Professor Ashley Blom, Head of Bristol Medical School, said: "We have worked with our NHS partners throughout the region to ensure that our newest cohort of young doctors will be both effective and safe in their roles in the NHS during these challenging times.

"The University of Bristol will continue to provide support and care for our new doctors. We are confident that they are ready for the challenges ahead and will make a strong contribution."

Dr Andrew Blythe, Bristol Medical School Programme Director, added: "We are immensely proud of our final year class who have been magnificent. They are well trained, capable and their positive response to the crisis has been overwhelming. The staff and students have worked extremely hard to ensure that the students have completed all aspects of their training and are ready to work as junior doctors."

Professor Jane Norman, Dean of Health Sciences, said: "Medical Schools across the nation are working hard to ensure that their final year students are fully trained and ready for qualification.

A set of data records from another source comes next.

(* ===== verification/metrics.v ===== *)
(** * Package metrics

    Counters by name ([internal/metrics/metrics.go]).  The readings of the clock are
    arguments. *)

From S2P Require Import Prelude.
From S2P Require Import golang.
From S2P Require Import machine.

Open Scope string_scope.
Open Scope list_scope.
Open Scope Z_scope.

Record Counter := mkCounter { values : gmap string Z }.

Definition NewCounter : Counter := mkCounter ∅.

Definition Get (name : string) (c : Counter) : Z := default 0 (values c !! name).

Definition Add (name : string) (n : Z) (c : Counter) : Counter :=
  if decide (name = "") then c else mkCounter (<[name := add64 (Get name c) n]> (values c)).

Definition Inc (name : string) (c : Counter) : Counter := Add name 1 c.

(** The loop that copies the map, in the order [order]. *)
Definition Snapshot (order : list string) (c : Counter) : gmap string Z :=
  copy_onto (values c) order ∅.

Record Timer := mkTimer { started : Time }.
Definition StartTimer (now : Time) : Timer := mkTimer now.
Definition Elapsed (t : Timer) (now : Time) : Duration := time_Sub now (started t).

Definition step (o : string * Z) (c : Counter) : Counter := Add o.1 o.2 c.

(** What was added under a name. *)
Fixpoint added (name : string) (ops : list (string * Z)) : Z :=
  match ops with
  | [] => 0
  | (k, n) :: ops => (if decide (k = name) then n else 0) + added name ops
  end.

Lemma Get_Add name k n c : Get k (Add name n c) =
  if decide (name <> "" /\ name = k) then add64 (Get k c) n else Get k c.
Proof.
  unfold Add. destruct (decide (name = "")) as [->|Hne]; [by rewrite decide_False by tauto|].
  unfold Get. simpl.
  destruct (decide (name = k)) as [->|Hk].
  - by rewrite lookup_insert_eq, decide_True.
  - by rewrite lookup_insert_ne, decide_False by naive_solver.
Qed.

Lemma Get_after name ops c : name <> "" -> in_int64 (Get name c) ->
  Get name (after step ops c) = wrap64 (Get name c + added name ops).
Proof.
  intros Hne. revert c. induction ops as [|[k n] ops IH]; intros c Hc; simpl.
  { by rewrite Z.add_0_r, wrap64_id. }
  assert (Hs : Get name (step (k, n) c) = if decide (k = name) then add64 (Get name c) n else Get name c).
  { unfold step. simpl. rewrite Get_Add. destruct (decide (k = name)) as [->|Hk].
    - by rewrite decide_True.
    - by rewrite decide_False by tauto. }
  rewrite IH; rewrite Hs; destruct (decide (k = name)).
  - unfold add64. rewrite wrap64_wrap64. f_equal. lia.
  - f_equal.
  - apply wrap64_in.
  - done.
Qed.

(** A counter holds the sum of what was added under its name, modulo 2^64, and
    nothing under the empty name; a snapshot holds the same counters, whatever the
    iteration order. *)
Theorem counters_sum ops order :
  let c := after step ops NewCounter in
  range_order (values c) order ->
  (forall name, name <> "" -> Get name c = wrap64 (added name ops)) /\
  Get "" c = 0 /\
  Snapshot order c = values c.
Proof.
  intros c Hord. split_and!.
  - intros name Hne. apply (Get_after name ops NewCounter Hne). vm_compute. by split.
  - apply (after_stable step (fun c => Get "" c = 0)); [|done].
    intros [k n] c' Hc. unfold step. simpl. rewrite Get_Add, decide_False; [done|]. by intros [? ->].
  - unfold Snapshot. by rewrite copy_onto_union, (right_id ∅ (∪)).
Qed.

Lemma counters_sum_witness :
  let c := after step [("hits", 2); ("", 9); ("hits", 3)] NewCounter in
  Get "hits" c = 5 /\ Get "" c = 0.
Proof.
  destruct (counters_sum [("hits", 2); ("", 9); ("hits", 3)] ["hits"]) as (Hg & He & _).
  - split; [apply (bool_decide_unpack _); vm_compute; exact I|].
    intros k. change (values _) with ({[ "hits" := 5 ]} : gmap string Z).
    rewrite lookup_singleton. case_decide; subst; split; intros Hk; try set_solver;
      try (by eexists); by destruct Hk.
  - split; [rewrite Hg by discriminate; reflexivity|exact He].
Defined.
(* ===== verification/manifest.v ===== *)
(** * Package manifest

    Cargo manifests ([internal/manifest/manifest.go]).  [Marshal] is the JSON text of
    the fields that are hashed. *)

From S2P Require Import Prelude.
From S2P Require Import golang.
From S2P Require Import domain.
From S2P Require Import external.
From S2P Require Import checksum.

Open Scope string_scope.
Open Scope list_scope.
Open Scope Z_scope.

Record Item := mkItem {
  it_SKU : string; it_Description : string; it_Quantity : Z; it_WeightKg : Z; it_Hazardous : bool }.

Record Manifest := mkManifest {
  mf_ID : string; mf_ShipmentID : string; mf_Version : Z; mf_Items : list Item;
  mf_SealedAt : option Time; mf_Hash : string }.

#[export] Instance Item_eq_dec : EqDecision Item.
Proof. solve_decision. Defined.

Fixpoint Validate_loop (items : list Item) : option error :=
  match items with
  | [] => None
  | item :: items =>
      if decide (it_SKU item = "" \/ it_Quantity item <= 0 \/ it_WeightKg item <= 0) then Some ErrInvalid
      else Validate_loop items
  end.
Definition Validate (items : list Item) : option error :=
  if decide (length items = 0%nat) then Some ErrInvalid else Validate_loop items.

Fixpoint TotalWeight_loop (items : list Item) (n : Z) : Z :=
  match items with
  | [] => n
  | i :: items => TotalWeight_loop items (add64 n (mul64 (it_WeightKg i) (it_Quantity i)))
  end.
Definition TotalWeight (m : Manifest) : Z := TotalWeight_loop (mf_Items m) 0.

Fixpoint HazardousCount_loop (items : list Item) (n : Z) : Z :=
  match items with
  | [] => n
  | i :: items => HazardousCount_loop items (if it_Hazardous i then add64 n (it_Quantity i) else n)
  end.
Definition HazardousCount (m : Manifest) : Z := HazardousCount_loop (mf_Items m) 0.

Section manifest.
Context `{External} `{SortSlice} (Marshal : string -> string -> Z -> list Item -> string).

Definition hash (m : Manifest) : string :=
  let b := Marshal (mf_ID m) (mf_ShipmentID m) (mf_Version m) (mf_Items m) in
  hex_encode (sha256_Sum256 b).

Definition Build (id shipment : string) (items : list Item) : result Manifest :=
  match Validate items with
  | Some err => Err err
  | None =>
      let copyItems := sort_Slice (string_less_on it_SKU) items in
      let m := mkManifest id shipment 1 copyItems None "" in
      Ok (mkManifest id shipment 1 copyItems None (hash m))
  end.

Definition Seal (m : Manifest) (now : Time) : result Manifest :=
  match mf_SealedAt m with
  | Some _ => Err ErrConflict
  | None =>
      let m := mkManifest (mf_ID m) (mf_ShipmentID m) (mf_Version m) (mf_Items m) (Some now) (mf_Hash m) in
      Ok (mkManifest (mf_ID m) (mf_ShipmentID m) (mf_Version m) (mf_Items m) (Some now) (hash m))
  end.

(** ** Laws *)

Definition proper (i : Item) : Prop := it_SKU i <> "" /\ 0 < it_Quantity i /\ 0 < it_WeightKg i.

Lemma Validate_proper items : Validate items = None <-> items <> [] /\ Forall proper items.
Proof.
  assert (Hl : Validate_loop items = None <-> Forall proper items).
  { induction items as [|i items IH]; simpl; [by split|]. rewrite Forall_cons. unfold proper at 1.
    case_decide as Hd; [|rewrite IH].
    - split; [done|]. intros [(? & ? & ?) _]. intuition lia.
    - split; [intros Hf; split; [|done]; split_and!; [tauto|lia|lia]|tauto]. }
  unfold Validate. case_decide as Hn.
  - split; [done|]. intros [Hne _]. by apply nil_length_inv in Hn.
  - rewrite Hl. split; [|tauto]. intros Hf. split; [|done]. by intros ->.
Qed.

Lemma Validate_error items e : Validate items = Some e -> e = ErrInvalid.
Proof.
  unfold Validate. case_decide; [congruence|].
  induction items as [|i l IH]; simpl; [done|]. destruct (decide (it_SKU i = "" \/ _)); [congruence|].
  destruct l; [done|]. by apply IH.
Qed.

Lemma Validate_perm items items' : items ≡ₚ items' -> Validate items = Validate items'.
Proof.
  intros Hp. pose proof (Validate_proper items) as H1. pose proof (Validate_proper items') as H2.
  assert (Hnil : items = [] <-> items' = []).
  { split; intros ->; [by apply Permutation_nil in Hp|by apply Permutation_nil_r in Hp]. }
  assert (Hall : Forall proper items <-> Forall proper items') by (by rewrite Hp).
  destruct (Validate items) as [e|] eqn:He, (Validate items') as [e'|] eqn:He'.
  - by rewrite (Validate_error _ _ He), (Validate_error _ _ He').
  - rewrite <- Hall, <- Hnil in H2. destruct H1 as [_ H1]. by rewrite H1 by (by apply H2).
  - rewrite Hall, Hnil in H1. destruct H2 as [_ H2]. by rewrite H2 by (by apply H1).
  - done.
Qed.

(** The weight of the items as an unbounded number. *)
Definition gross (items : list Item) : Z := foldr (fun i acc => it_WeightKg i * it_Quantity i + acc) 0 items.

Lemma TotalWeight_loop_gross items n : in_int64 n ->
  TotalWeight_loop items n = wrap64 (n + gross items).
Proof.
  revert n. induction items as [|i items IH]; intros n Hn; simpl.
  { by rewrite Z.add_0_r, wrap64_id. }
  rewrite IH by apply wrap64_in. unfold add64, mul64.
  rewrite wrap64_wrap64.
  replace (n + wrap64 (it_WeightKg i * it_Quantity i) + gross items)
    with (wrap64 (it_WeightKg i * it_Quantity i) + (n + gross items)) by lia.
  rewrite wrap64_wrap64. f_equal. lia.
Qed.

Lemma gross_perm items items' : items ≡ₚ items' -> gross items = gross items'.
Proof. induction 1; simpl; lia. Qed.

(** A manifest is built exactly of proper items, in the order of their SKUs, which
    their order in the request does not influence when the SKUs are distinct; its
    weight is that of the items, modulo 2^64; it is sealed once, which changes
    neither its contents nor its hash. *)
Theorem manifest_life id shipment items items' now :
  (forall m, Build id shipment items = Ok m ->
     items <> [] /\ Forall proper items /\ mf_Items m ≡ₚ items /\
     sorted_by (string_less_on it_SKU) (mf_Items m) /\ mf_Hash m = hash m /\ mf_SealedAt m = None /\
     TotalWeight m = wrap64 (gross items) /\
     exists m', Seal m now = Ok m' /\ mf_SealedAt m' = Some now /\ mf_Items m' = mf_Items m /\
       mf_Hash m' = mf_Hash m /\ mf_Hash m' = hash m' /\ forall at_, Seal m' at_ = Err ErrConflict) /\
  (items <> [] -> Forall proper items -> exists m, Build id shipment items = Ok m) /\
  (items ≡ₚ items' -> NoDup (map it_SKU items) -> Build id shipment items = Build id shipment items').
Proof.
  split_and!.
  - intros m. unfold Build. destruct (Validate items) eqn:Hv; [done|]. intros [= <-].
    apply Validate_proper in Hv as [Hne Hf]. unfold TotalWeight. simpl.
    split_and!; try done; [apply sort_Slice_perm|apply sort_Slice_sorted, string_less_on_weak_order| |].
    + rewrite TotalWeight_loop_gross by done. f_equal. simpl. apply gross_perm, sort_Slice_perm.
    + eexists. split; [done|]. by split_and!.
  - intros Hne Hf. unfold Build. rewrite (proj2 (Validate_proper items)) by done. eauto.
  - intros Hp Hnd. unfold Build.
    by rewrite (Validate_perm _ _ Hp), (sort_Slice_canonical it_SKU _ _ Hp Hnd).
Qed.
End manifest.
(* ===== verification/audit.v ===== *)
(** * Package audit

    The audit trail over the repository ([internal/audit/audit.go]). *)

From S2P Require Import Prelude.
From S2P Require Import golang.
From S2P Require Import domain.
From S2P Require Import external.
From S2P Require Import repository.
From S2P Require Import memory.

Open Scope string_scope.
Open Scope list_scope.
Open Scope Z_scope.

Definition Record_ (e : AuditEvent) : prog (result unit) :=
  if decide (ae_ID e = "" \/ ae_TenantID e = "" \/ ae_ActorID e = "" \/ ae_ObjectType e = ""
             \/ ae_ObjectID e = "" \/ ae_Action e = "")
  then Ret (Err ErrInvalid) else
  r <- repository.AppendAudit e ;;
  Ret r.

Definition Recent (tenant : string) (req : PageRequest) : prog (result (Page AuditEvent)) :=
  r <- repository.ListAudit tenant req ;;
  Ret r.

Section audit.
Context `{External}.

(** An event that [Record_] accepts. *)
Definition acceptable (e : AuditEvent) : Prop :=
  ~ (ae_ID e = "" \/ ae_TenantID e = "" \/ ae_ActorID e = "" \/ ae_ObjectType e = ""
     \/ ae_ObjectID e = "" \/ ae_Action e = "").

Lemma run_Record e s :
  run (Record_ e) s =
  if decide (acceptable e) then (with_audit (memory.audit s ++ [e]) s, Ok tt) else (s, Err ErrInvalid).
Proof.
  unfold Record_, acceptable. case_decide as He.
  - rewrite decide_False by tauto. done.
  - rewrite decide_True by tauto. done.
Qed.

(** The store after recording events. *)
Definition record_all (es : list AuditEvent) (s : memory.Store) : memory.Store :=
  foldl (fun s e => (run (Record_ e) s).1) s es.

Lemma record_all_audit es s : memory.audit (record_all es s) = memory.audit s ++ filter acceptable es.
Proof.
  unfold record_all. revert s. induction es as [|e es IH]; intros s; simpl; [by rewrite app_nil_r|].
  rewrite IH, run_Record, filter_cons. destruct (decide (acceptable e)); [|done].
  destruct s. simpl. by rewrite <- (assoc (++)).
Qed.

(** The trail keeps exactly the complete events, in the order they were recorded,
    and shows a tenant its own ones only; an incomplete event is refused and changes
    nothing. *)
Theorem audit_trail es tenant req s :
  (exists page, run (Recent tenant req) (record_all es s) = (record_all es s, Ok page) /\
     pg_Items page = filter (fun e => ae_TenantID e = tenant) (memory.audit s ++ filter acceptable es) /\
     pg_Total page = Z.of_nat (length (pg_Items page))) /\
  (forall e, ~ acceptable e -> run (Record_ e) s = (s, Err ErrInvalid)).
Proof.
  split.
  - eexists. split; [reflexivity|]. simpl. by rewrite record_all_audit.
  - intros e He. rewrite run_Record. by rewrite decide_False.
Qed.
End audit.
(* ===== verification/locale.v ===== *)
(** * Package locale

    Windows and business days in a time zone ([internal/locale/timezone.go]).  A
    location is its offset from UTC at each instant; [LoadLocation] finds it in the
    time zone data of the host.   [ParseInLocation] is the one of package time for the layout
    RFC3339. *)

From S2P Require Import Prelude.
From S2P Require Import golang.
From S2P Require Import domain.

Open Scope string_scope.
Open Scope Z_scope.

Abbreviation Location := (Time -> Duration) (only parsing).

(** [t.In(loc).Weekday()], Sunday being 0; 1 January of year 1 was a Monday. *)
Definition Weekday (loc : Location) (t : Time) : Z := ((t + loc t) / (24 * Hour) + 1) mod 7.
Definition Sunday : Z := 0.
Definition Saturday : Z := 6.

Section locale.
Context (LoadLocation : string -> result Location).

(** [In] changes how an instant is shown, not when it is. *)
Definition Window (name : string) (start finish : Time) : result Duration :=
  match LoadLocation name with
  | Err err => Err err
  | Ok _ => if decide (~ finish > start) then Err ErrInvalid else Ok (time_Sub finish start)
  end.

Definition Parse (ParseInLocation : string -> Location -> result Time) (name value : string)
    : result Time :=
  match LoadLocation name with
  | Err err => Err err
  | Ok loc => ParseInLocation value loc
  end.

Definition BusinessDay (name : string) (t : Time) : bool :=
  match LoadLocation name with
  | Err _ => false
  | Ok loc => bool_decide (Weekday loc t <> Saturday) && bool_decide (Weekday loc t <> Sunday)
  end.

(** A window of a known zone is as long as the instants are apart, and is never
    empty; and of any seven days at the same local offset exactly two are no business
    days. *)
Theorem business_week name loc start finish t :
  LoadLocation name = Ok loc -> (forall u, loc u = loc t) ->
  (forall d, Window name start finish = Ok d -> 0 < d /\ (finish - start <= max_int64 -> d = finish - start)) /\
  length (filter (fun i => BusinessDay name (t + Z.of_nat i * (24 * Hour)) = false) (seq 0 7)) = 2%nat.
Proof.
  intros Hload Hfix. split.
  - intros d. unfold Window. rewrite Hload. case_decide; [done|]. intros [= <-].
    unfold time_Sub, min_int64, max_int64. lia.
  - assert (Hday : forall i : nat, BusinessDay name (t + Z.of_nat i * (24 * Hour)) = false <->
      let w := (Weekday loc t + Z.of_nat i) mod 7 in w = 0 \/ w = 6).
    { intros i. unfold BusinessDay, Weekday, Saturday, Sunday. rewrite Hload, Hfix.
      replace (t + Z.of_nat i * (24 * Hour) + loc t) with (t + loc t + Z.of_nat i * (24 * Hour)) by lia.
      rewrite Z.div_add by done. rewrite Z.add_mod_idemp_l by done.
      replace ((t + loc t) / (24 * Hour) + Z.of_nat i + 1) with ((t + loc t) / (24 * Hour) + 1 + Z.of_nat i) by lia.
      rewrite andb_false_iff, !bool_decide_eq_false. split; [|tauto]. intros [Hn|Hn]; apply dec_stable in Hn; tauto. }
    assert (Hw : 0 <= Weekday loc t < 7) by (by apply Z.mod_pos_bound).
    rewrite (list_filter_iff _ (fun i => (Weekday loc t + Z.of_nat i) mod 7 = 0 \/ (Weekday loc t + Z.of_nat i) mod 7 = 6))
      by (intros i; apply Hday).
    clear Hday Hload. generalize dependent (Weekday loc t). intros w Hw.
    assert (w = 0 \/ w = 1 \/ w = 2 \/ w = 3 \/ w = 4 \/ w = 5 \/ w = 6) as Hc by lia.
    by repeat destruct Hc as [->|Hc]; subst; vm_compute.
Qed.
End locale.

Lemma business_week_witness :
  BusinessDay (fun _ => Ok (fun _ => 8 * Hour)) "Asia/Shanghai" 0 = true /\
  length (filter (fun i => BusinessDay (fun _ => Ok (fun _ => 8 * Hour)) "Asia/Shanghai"
    (0 + Z.of_nat i * (24 * Hour)) = false) (seq 0 7)) = 2%nat.
Proof.
  split; [reflexivity|].
  apply (business_week (fun _ => Ok (fun _ => 8 * Hour)) "Asia/Shanghai" (fun _ => 8 * Hour) 0 1 0);
    [reflexivity|intros u; reflexivity].
Defined.
(* ===== verification/validation.v ===== *)
(** * Package validation

    Checks of input texts ([internal/validation/input.go]).  [ParseAddress] is the one of
    net/mail. *)

From S2P Require Import Prelude.
From S2P Require Import golang.
From S2P Require Import utf8.
From S2P Require Import domain.
From S2P Require Import external.

Open Scope string_scope.
Open Scope list_scope.
Open Scope Z_scope.

(** The pattern [^[A-Z]{3}$]. *)
Definition capital (a : ascii) : bool := within 65 90 a.
Definition codePattern (s : string) : bool :=
  match s with
  | String a (String b (String c "")) => capital a && capital b && capital c
  | _ => false
  end.

Section validation.
Context `{External} (ParseAddress : string -> option error).

Definition Email (v : string) : option error :=
  let v := TrimSpace v in
  match ParseAddress v with Some _ => Some ErrInvalid | None => None end.

Definition AirportCode (v : string) : option error :=
  if negb (codePattern (strings_ToUpper (TrimSpace v))) then Some ErrInvalid else None.

Definition Reference (v : string) : option error :=
  let v := TrimSpace v in
  if decide (RuneCount v < 3 \/ RuneCount v > 64) then Some ErrInvalid else None.

Definition Notes (v : string) : option error :=
  if decide (RuneCount v > 1000) then Some ErrInvalid else None.

Fixpoint Required (values : list string) : option error :=
  match values with
  | [] => None
  | v :: values => if decide (TrimSpace v = "") then Some ErrInvalid else Required values
  end.

(** Each check refuses with the one error for invalid input, and accepts exactly:
    references of 3 to 64 characters around which spaces do not count, notes of at
    most 1000 characters, airport codes that are three capital letters in upper
    case, which no other length is, and rows of texts that are not blank. *)
Theorem checks_accept v values :
  (Reference v = None <-> 3 <= RuneCount (TrimSpace v) <= 64) /\
  (Notes v = None <-> RuneCount v <= 1000) /\
  (AirportCode v = None <-> exists a b c,
     strings_ToUpper (TrimSpace v) = String a (String b (String c "")) /\
     Forall (fun x => (65 <= byte_of x <= 90)%N) [a; b; c]) /\
  (Required values = None <-> Forall (fun w => TrimSpace w <> "") values) /\
  Forall (fun r => r = None \/ r = Some ErrInvalid)
    [Email v; AirportCode v; Reference v; Notes v; Required values].
Proof.
  split_and!.
  - unfold Reference. case_decide; split; intros; first [done | lia | exfalso; lia].
  - unfold Notes. case_decide; split; intros; first [done | lia | exfalso; lia].
  - unfold AirportCode. destruct (codePattern _) eqn:Hc; simpl.
    + split; [intros _|done]. destruct (strings_ToUpper _) as [|a [|b [|c [|]]]]; try done.
      exists a, b, c. split; [done|]. simpl in Hc. rewrite !andb_true_iff in Hc. unfold capital, within in Hc.
      rewrite !bool_decide_eq_true in Hc. by repeat constructor; apply Hc.
    + split; [done|]. intros (a & b & c & He & Hf). exfalso. rewrite He in Hc. simpl in Hc.
      inversion Hf as [|? ? Ha Hf']; inversion Hf' as [|? ? Hb Hf'']; inversion Hf'' as [|? ? Hcc _]; subst.
      unfold capital, within in Hc. by rewrite !bool_decide_eq_true_2 in Hc.
  - induction values as [|w values IH]; simpl; [by split|]. rewrite Forall_cons.
    case_decide; [by intuition|]. rewrite IH. tauto.
  - rewrite !Forall_cons, Forall_nil. split_and!; [..|done].
    + unfold Email. destruct (ParseAddress _); auto.
    + unfold AirportCode. destruct (negb _); auto.
    + unfold Reference. case_decide; auto.
    + unfold Notes. case_decide; auto.
    + induction values as [|w values IH]; simpl; [by left|]. case_decide; auto.
Qed.
End validation.

Example AirportCode_ex :
  @AirportCode sample_external " pek " = None /\ @AirportCode sample_external "peking" = Some ErrInvalid.
Proof. vm_compute. done. Qed.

"We will be one of, if not the first Medical School to qualify our students, but over the next few months many Medical Schools will do the same. With this additional workforce and all the dedicated retired staff who have recently returned to service, the NHS will be in a much stronger position to look after the nation."

Professor Hugh Brady, Vice-Chancellor and President, added: “I am incredibly proud of our final year medical students and look forward to taking part in Friday's virtual qualification ceremony.

"They will be an invaluable and welcome addition to our hardworking NHS medical teams during this very testing time. On behalf of the University of Bristol, I thank them for their service and wish them all the very best for the future."